━━━━━ DATASET ENTRIES ━━━━━

(** Moves one after the other. *)
Fixpoint moves (l : list (operand * operand)) : M Cpu unit :=
  match l with [] => mret tt | (src, dst) :: l => _ ← exec (movl src dst); moves l end.
Definition movs (l : list (operand * operand)) : list instr := (fun p => movl (fst p) (snd p)) <$> l.

(** Moves do not look at [eip]. *)
Lemma get_eip p n c v c1 : get p c = Ok (v, c1) -> c1 = c /\ get p (set_eip n c) = Ok (v, set_eip n c).
Proof.
  assert (Hr : forall a, read_word a c = Ok (v, c1) -> c1 = c /\ read_word a (set_eip n c) = Ok (v, set_eip n c)).
  { intros a. unfold read_word. cbn [mem set_eip]. destruct (mem c !! u32 a); [|done]. by intros [= <- <-]. }
  destruct p as [r|o r|a]; cbn [get].
  - intros [= <- <-]. split; [done|]. by destruct r.
  - intros H. erewrite bind_ok in H |- * by reflexivity. replace (get_reg r (set_eip n c)) with (get_reg r c) by (by destruct r). by apply Hr.
  - apply Hr.
Qed.
Lemma put_eip q n v c c' : put q v c = Ok (tt, c') -> put q v (set_eip n c) = Ok (tt, set_eip n c').
Proof.
  assert (Hw : forall a, write_word a v c = Ok (tt, c') -> write_word a v (set_eip n c) = Ok (tt, set_eip n c')).
  { intros a. unfold write_word. cbn [mem set_eip]. destruct (mem c !! u32 a); [|done]. by intros [= <-]. }
  destruct q as [r|o r|a]; cbn [put].
  - intros [= <-]. by destruct r.
  - intros H. erewrite bind_ok in H |- * by reflexivity. replace (get_reg r (set_eip n c)) with (get_reg r c) by (by destruct r). by apply Hw.
  - apply Hw.
Qed.
Lemma move_eip p q n c c' : exec (movl p q) c = Ok (tt, c') -> exec (movl p q) (set_eip n c) = Ok (tt, set_eip n c').
Proof.
  cbn [exec]. intros (v & c1 & Hg & Hp)%bind_inv. destruct (get_eip p n _ _ _ Hg) as [-> Hg'].
  rewrite (bind_ok _ _ _ _ _ Hg'). by apply put_eip.
Qed.
Lemma moves_eip l n c c' : moves l c = Ok (tt, c') -> moves l (set_eip n c) = Ok (tt, set_eip n c').
Proof.
  revert c. induction l as [|[p q] l IH]; intros c; cbn [moves]; [by intros [= <-]|]. intros ([] & c1 & Hx & Hr)%bind_inv.
  rewrite (bind_ok _ _ _ _ _ (move_eip _ _ n _ _ Hx)). by apply IH.
Qed.

Lemma moves_run fetch l rest c c' : loaded fetch (eip c) (movs l ++ rest) -> moves l c = Ok (tt, c') ->
  exists next, steps fetch (length l) c = Ok (tt, set_eip next c') /\ loaded fetch next rest.
Proof.
  revert c c'. induction l as [|[p q] l IH]; intros c c' Hl Hrun.
  { cbn in Hrun. injection Hrun as <-. exists (eip c). split; [by destruct c|done]. }
  cbn [movs fmap list_fmap app loaded fst snd] in Hl. destruct Hl as (next & Hf & Hl). cbn [moves] in Hrun.
  apply bind_inv in Hrun as ([] & c1 & Hx & Hrun). cbn [steps length].
  assert (Hstep : step fetch c = Ok (tt, set_eip next c1)) by (unfold step; rewrite Hf; by apply move_eip).
  rewrite (bind_ok _ _ _ _ _ Hstep).
  destruct (IH (set_eip next c1) (set_eip next c') Hl (moves_eip _ _ _ _ Hrun)) as (next' & Hs & Hl'). by exists next'.
Qed.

━━━━━

● ABOUT THIS TASK
Return all lines in the data that include the word "movl".

● RESPONSE FOR THIS EXERCISE
  match l with [] => mret tt | (src, dst) :: l => _ ← exec (movl src dst); moves l end.
Definition movs (l : list (operand * operand)) : list instr := (fun p => movl (fst p) (snd p)) <$> l.
Lemma move_eip p q n c c' : exec (movl p q) c = Ok (tt, c') -> exec (movl p q) (set_eip n c) = Ok (tt, set_eip n c').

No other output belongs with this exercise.